Machine Learning

Machine learning techniques model relationships in a training data set — “learn from known data”– to “apply that knowledge to new data”; that is, employ the model to predict or fill in the output values for new data, where that variable is unknown.  One seeks to fit the model accurately to the training data without going too far (overfitting), as the goal is to do well out-of-sample on the new data.  Sophisticated algorithms try many possible model forms, which increases the possibility of finding descriptive structure in the data if it is there – but also if it isn’t, which is called over-search, where a spurious correlation is mistaken for a real one.  So, the great potential of machine learning – discovering a hitherto unknown relationship, is also its greatest danger – finding a fake relationship, and skill and experience are needed to wield the power of data science and machine learning expertly.

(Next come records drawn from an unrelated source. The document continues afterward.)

(** * py_utils: the logging facade, the function-trace decorator and the
    scoped timer

    A shallow embedding of [py_utils/logger.py] and [py_utils/timer.py].

    The two modules are thin layers over Python's [logging] package, over
    [time.time], [print] and over a [tqdm] progress bar.  The embedding keeps
    the objects the code shares in one store ([World]): the dictionary of
    [logging.Logger] objects kept by [logging.getLogger], the [Logger] and
    [Timer] instances, the progress bars, the file system and the two
    console streams.  Methods are state transformers that may raise
    ([M]).

    Modelling scope.  Text is ASCII.  The root logger is the one of a fresh
    interpreter (level WARNING, no handlers, [logging.disable] unused), so a
    record never reaches a handler outside the logger it is sent to.  A
    handler object is only ever reachable through the handler list that
    holds it, so handlers are kept in the list by value.  Instances, timers
    and bars are referred to by their index in the store; an index that
    refers to nothing, which Python cannot produce, raises
    [ReferenceError].  What a progress bar draws on the terminal is left
    out.  The clock and the rendering of a time stamp belong to the
    environment: they are fields of the store that no operation changes. *)

From Stdlib Require Import ZArith String Ascii List DecimalString Lia.
From Stdlib Require Import Floats.PrimFloat Floats.SpecFloat Floats.FloatOps.
From stdpp Require Import gmap strings list.

Local Open Scope Z_scope.
Local Open Scope string_scope.
Local Open Scope list_scope.

(** ** Text *)

(** The line feed, ["\n"]. *)
Definition LF : string := String (ascii_of_nat 10) EmptyString.

(** [c.upper()] on an ASCII character. *)
Definition upper_ascii (c : ascii) : ascii :=
  let n := nat_of_ascii c in
  if ((97 <=? n)%nat && (n <=? 122)%nat)%bool then ascii_of_nat (n - 32) else c.

(** [s.upper()]. *)
Fixpoint upper (s : string) : string :=
  match s with
  | EmptyString => EmptyString
  | String c s' => String (upper_ascii c) (upper s')
  end.

(** [s.split("\n")]: the lines of a text, an empty text being one empty
    line. *)
Fixpoint split_lines_aux (cur : string) (s : string) : list string :=
  match s with
  | EmptyString => [cur]
  | String c s' =>
      if Ascii.eqb c (ascii_of_nat 10) then cur :: split_lines_aux "" s'
      else split_lines_aux (cur +:+ String c EmptyString) s'
  end.

Definition split_lines (s : string) : list string := split_lines_aux "" s.

Fixpoint has_LF (s : string) : bool :=
  match s with
  | EmptyString => false
  | String c s' => (Ascii.eqb c (ascii_of_nat 10) || has_LF s')%bool
  end.

(** ["=" * n]. *)
Fixpoint repeat_eq (n : nat) : string :=
  match n with
  | O => ""
  | S n' => String "="%char (repeat_eq n')
  end.

(** ** Exceptions and results *)

Record exn := Exn { exc_type : string; exc_arg : string }.

Inductive result (A : Type) : Type :=
  | Ret (a : A)
  | Raise (e : exn).
Arguments Ret {A} a.
Arguments Raise {A} e.

(** ** The [logging] package *)

(** The level constants of [logging]. *)
Definition CRITICAL : Z := 50.
Definition FATAL : Z := CRITICAL.
Definition ERROR : Z := 40.
Definition WARNING : Z := 30.
Definition WARN : Z := WARNING.
Definition INFO : Z := 20.
Definition DEBUG : Z := 10.
Definition NOTSET : Z := 0.

(** Values that [getattr(logging, NAME)] can yield for an upper-case
    [NAME]. *)
Inductive pyval : Type :=
  | PyInt (z : Z)
  | PyStr (s : string)
  | PyDict.

(** The attributes of the [logging] module whose names contain no
    lower-case letter, the only ones [log_level.upper()] can name. *)
Definition logging_namespace : list (string * pyval) :=
  [ ("CRITICAL", PyInt CRITICAL); ("FATAL", PyInt FATAL);
    ("ERROR", PyInt ERROR); ("WARNING", PyInt WARNING);
    ("WARN", PyInt WARN); ("INFO", PyInt INFO); ("DEBUG", PyInt DEBUG);
    ("NOTSET", PyInt NOTSET);
    ("BASIC_FORMAT", PyStr "%(levelname)s:%(name)s:%(message)s");
    ("_STYLES", PyDict) ].

Fixpoint assoc {V : Type} (k : string) (l : list (string * V)) : option V :=
  match l with
  | [] => None
  | (k', v) :: l' => if String.eqb k k' then Some v else assoc k l'
  end.

(** [getattr(logging, name, default)]. *)
Definition getattr_logging (name : string) (default : pyval) : pyval :=
  match assoc name logging_namespace with
  | Some v => v
  | None => default
  end.

(** [logging._nameToLevel]. *)
Definition _nameToLevel : list (string * Z) :=
  [ ("CRITICAL", CRITICAL); ("FATAL", FATAL); ("ERROR", ERROR);
    ("WARN", WARNING); ("WARNING", WARNING); ("INFO", INFO);
    ("DEBUG", DEBUG); ("NOTSET", NOTSET) ].

(** [logging._checkLevel]: an integer is a level, a string must be a level
    name, anything else is a type error. *)
Definition _checkLevel (level : pyval) : result Z :=
  match level with
  | PyInt z => Ret z
  | PyStr s =>
      match assoc s _nameToLevel with
      | Some z => Ret z
      | None => Raise (Exn "ValueError" ("Unknown level: '" +:+ s +:+ "'"))
      end
  | PyDict => Raise (Exn "TypeError" "Level not an integer or a valid string")
  end.

(** [logging.getLevelName] on a level number. *)
Definition string_of_Z (z : Z) : string :=
  if (z <? 0)%Z then "-" +:+ NilZero.string_of_uint (N.to_uint (Z.to_N (- z)))
  else NilZero.string_of_uint (N.to_uint (Z.to_N z)).

Definition getLevelName (level : Z) : string :=
  if (level =? CRITICAL)%Z then "CRITICAL"
  else if (level =? ERROR)%Z then "ERROR"
  else if (level =? WARNING)%Z then "WARNING"
  else if (level =? INFO)%Z then "INFO"
  else if (level =? DEBUG)%Z then "DEBUG"
  else if (level =? NOTSET)%Z then "NOTSET"
  else "Level " +:+ string_of_Z level.

(** The two formatters in play: the default one of [logging]
    (["%(message)s"]) and the one both handlers of [Logger] are given. *)
Inductive Formatter : Type :=
  | DefaultFormat
  | LoggerFormat.

(** [Formatter.format]. [LoggerFormat] is
    ["%(asctime)s - %(levelname)s - %(message)s"]. *)
Definition format (f : Formatter) (asct levelname msg : string) : string :=
  match f with
  | DefaultFormat => msg
  | LoggerFormat => asct +:+ " - " +:+ levelname +:+ " - " +:+ msg
  end.

Inductive handler_kind : Type :=
  | StreamHandler
  | FileHandler (baseFilename : string).

Record Handler := mkHandler {
  hkind : handler_kind;
  hlevel : Z;
  hformatter : Formatter }.

(** [isinstance(handler, logging.FileHandler)]. *)
Definition isFileHandler (h : Handler) : bool :=
  match hkind h with
  | FileHandler _ => true
  | StreamHandler => false
  end.

Definition isConsoleHandler (h : Handler) : bool := negb (isFileHandler h).

(** A [logging.Logger] object. *)
Record PyLogger := mkPyLogger {
  level : Z;
  handlers : list Handler }.

#[global] Instance handler_kind_eq_dec : EqDecision handler_kind.
Proof. solve_decision. Defined.
#[global] Instance Formatter_eq_dec : EqDecision Formatter.
Proof. solve_decision. Defined.
#[global] Instance Handler_eq_dec : EqDecision Handler.
Proof. solve_decision. Defined.

(** The level of the root logger, which a logger at NOTSET inherits. *)
Definition ROOT_LEVEL : Z := WARNING.

(** [Logger.getEffectiveLevel]. *)
Definition getEffectiveLevel (lg : PyLogger) : Z :=
  if (level lg =? 0)%Z then ROOT_LEVEL else level lg.

(** [Logger.isEnabledFor]. *)
Definition isEnabledFor (lg : PyLogger) (lvl : Z) : bool :=
  (getEffectiveLevel lg <=? lvl)%Z.

(** ** Objects of the two modules *)

(** A [py_utils.logger.Logger] instance: the name of the [logging.Logger]
    its attribute [logger] refers to, and its attribute [log_file]. *)
Record LoggerObj := mkLoggerObj {
  self_logger : string;
  self_log_file : option string }.

(** What a [Timer] may hold as its logger: a [logging.Logger] (by name) or
    a [Logger] instance (by index); both answer [info]. *)
Inductive logger_ref : Type :=
  | StdLogger (name : string)
  | Facade (inst : nat).

(** A [tqdm] progress bar: its total, its label, the steps counted and the
    number of times [close] ran on it. *)
Record Bar := mkBar {
  bar_total : Z;
  bar_desc : string;
  bar_n : Z;
  bar_closes : nat }.

(** A [Timer] instance; [start], [end] and [elapsed] do not exist before
    they are first assigned. *)
Record TimerObj := mkTimerObj {
  t_name : string;
  t_logger : option logger_ref;
  t_total : option Z;
  t_progress_bar : option nat;
  t_start : option float;
  t_end : option float;
  t_elapsed : option float }.

(** ** The store *)

Record World := mkWorld {
  loggerDict : gmap string PyLogger;   (* logging.Logger.manager.loggerDict *)
  instances : list LoggerObj;          (* the Logger instances, by creation *)
  timers : list TimerObj;              (* the Timer instances *)
  bars : list Bar;                     (* the tqdm bars *)
  fs : gmap string (list string);      (* files: the chunks written *)
  denied : gset string;                (* paths open() refuses *)
  stderr : list string;                (* chunks written to sys.stderr *)
  stdout : list string;                (* chunks written to sys.stdout *)
  ticks : nat;                         (* clock readings taken so far *)
  now : nat -> float;                  (* the reading time.time() gives *)
  asctime : float -> string }.         (* Formatter.formatTime *)

Definition M (A : Type) : Type := World -> result A * World.

Definition ret {A} (a : A) : M A := fun w => (Ret a, w).
Definition raise {A} (e : exn) : M A := fun w => (Raise e, w).
Definition bind {A B} (m : M A) (k : A -> M B) : M B :=
  fun w =>
    match m w with
    | (Ret a, w') => k a w'
    | (Raise e, w') => (Raise e, w')
    end.

Notation "x <- m ;; k" := (bind m (fun x => k))
  (at level 100, m at next level, right associativity).
Notation "m ;;; k" := (bind m (fun _ => k))
  (at level 100, right associativity).

Definition set_loggerDict (f : gmap string PyLogger -> gmap string PyLogger)
    (w : World) : World :=
  mkWorld (f (loggerDict w)) (instances w) (timers w) (bars w) (fs w)
    (denied w) (stderr w) (stdout w) (ticks w) (now w) (asctime w).
Definition set_instances (f : list LoggerObj -> list LoggerObj)
    (w : World) : World :=
  mkWorld (loggerDict w) (f (instances w)) (timers w) (bars w) (fs w)
    (denied w) (stderr w) (stdout w) (ticks w) (now w) (asctime w).
Definition set_timers (f : list TimerObj -> list TimerObj)
    (w : World) : World :=
  mkWorld (loggerDict w) (instances w) (f (timers w)) (bars w) (fs w)
    (denied w) (stderr w) (stdout w) (ticks w) (now w) (asctime w).
Definition set_bars (f : list Bar -> list Bar) (w : World) : World :=
  mkWorld (loggerDict w) (instances w) (timers w) (f (bars w)) (fs w)
    (denied w) (stderr w) (stdout w) (ticks w) (now w) (asctime w).
Definition set_fs (f : gmap string (list string) -> gmap string (list string))
    (w : World) : World :=
  mkWorld (loggerDict w) (instances w) (timers w) (bars w) (f (fs w))
    (denied w) (stderr w) (stdout w) (ticks w) (now w) (asctime w).
Definition set_stderr (f : list string -> list string) (w : World) : World :=
  mkWorld (loggerDict w) (instances w) (timers w) (bars w) (fs w)
    (denied w) (f (stderr w)) (stdout w) (ticks w) (now w) (asctime w).
Definition set_stdout (f : list string -> list string) (w : World) : World :=
  mkWorld (loggerDict w) (instances w) (timers w) (bars w) (fs w)
    (denied w) (stderr w) (f (stdout w)) (ticks w) (now w) (asctime w).
Definition set_ticks (f : nat -> nat) (w : World) : World :=
  mkWorld (loggerDict w) (instances w) (timers w) (bars w) (fs w)
    (denied w) (stderr w) (stdout w) (f (ticks w)) (now w) (asctime w).

Definition lift {A} (r : result A) : M A := fun w => (r, w).

(** ** Operating system and library services *)

(** [time.time()]: the next reading of the clock. *)
Definition time_time : M float :=
  fun w => (Ret (now w (ticks w)), set_ticks S w).

(** [print(s)]: the text and a line feed go to standard output. *)
Definition print (s : string) : M unit :=
  fun w => (Ret tt, set_stdout (fun out => out ++ [s +:+ LF]) w).

(** [with open(p, "w"): pass]: the file is created or emptied; a refused
    path raises. *)
Definition open_w (p : string) : M unit :=
  fun w =>
    if decide (p ∈ denied w) then (Raise (Exn "PermissionError" p), w)
    else (Ret tt, set_fs (fun m => <[p := []]> m) w).

(** Opening [p] in append mode, as the constructor of a file handler does:
    the file is created when missing and otherwise left as it is. *)
Definition open_a (p : string) : M unit :=
  fun w =>
    if decide (p ∈ denied w) then (Raise (Exn "PermissionError" p), w)
    else (Ret tt, set_fs (fun m => <[p := default [] (m !! p)]> m) w).

(** [tqdm(total=total, desc=desc)]: a new bar, by its index. *)
Definition tqdm (total : Z) (desc : string) : M nat :=
  fun w => (Ret (length (bars w)),
            set_bars (fun bs => bs ++ [mkBar total desc 0 0]) w).

(** [bar.update(n)]: a closed bar ignores it. *)
Definition tqdm_update (b : nat) (n : Z) : M unit :=
  fun w =>
    match bars w !! b with
    | None => (Raise (Exn "ReferenceError" "progress bar"), w)
    | Some bar =>
        if Nat.eqb (bar_closes bar) 0 then
          (Ret tt,
           set_bars (fun bs =>
             <[b := mkBar (bar_total bar) (bar_desc bar) (bar_n bar + n)
                      (bar_closes bar)]> bs) w)
        else (Ret tt, w)
    end.

(** [bar.close()]. *)
Definition tqdm_close (b : nat) : M unit :=
  fun w =>
    match bars w !! b with
    | None => (Raise (Exn "ReferenceError" "progress bar"), w)
    | Some bar =>
        (Ret tt,
         set_bars (fun bs =>
           <[b := mkBar (bar_total bar) (bar_desc bar) (bar_n bar)
                    (S (bar_closes bar))]> bs) w)
    end.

There are two major types of machine learning:

  • Unsupervised Learning – When you have no labeled output variable, you can still discover similarity among your input data, which can be used to cluster cases in groups or to find anomalous cases.
  • Supervised Learning – When you have a labeled output (target) variable, you can predict or classify it using the input variables.  The target (or dependent variable) can be a state or class (like win vs. lose) or an estimate (like sales volume).

Modeling Techniques

There are many powerful and popular machine learning algorithms that operate on structured tabular data, including linear or logistic regression, decision trees, k-nearest neighbors, and polynomial or neural networks. Refinements have been made over the years, making them faster and more customizable and widely available across multiple analytic platforms. When thoughtfully constructed, these models can be both accurate and explainable, and their results can improve organizational knowledge about the drivers of critical outcomes.

John Elder and others discovered (in the early 1990s) that ensemble models, derived from a collection of simple models (often decision trees), will usually outperform individual models on out-of-sample data, without leading to overfit (an apparent paradox that Dr. Elder revealed the explanation for in a JCGS journal article). Modern ensemble tools like XGBoost can produce very accurate models even before feature selection or engineering. However, the transparency of such models is low in the sense of understanding how the features work together to create the output. But post-processing tools such as Locally Interpretable Model-Agnostic Explanations (LIME) can improve interpretability by creating a linear approximation of the model score surface at the location of a point of interest, and thereby deliver observation-level insights into the scores of any model when required.

Today machine learning extends to unstructured data and complex use cases. Text mining, natural language processing, deep neural networks, image and video processing, and graph analytics have made machine learning popular and widespread as the benefits become clear.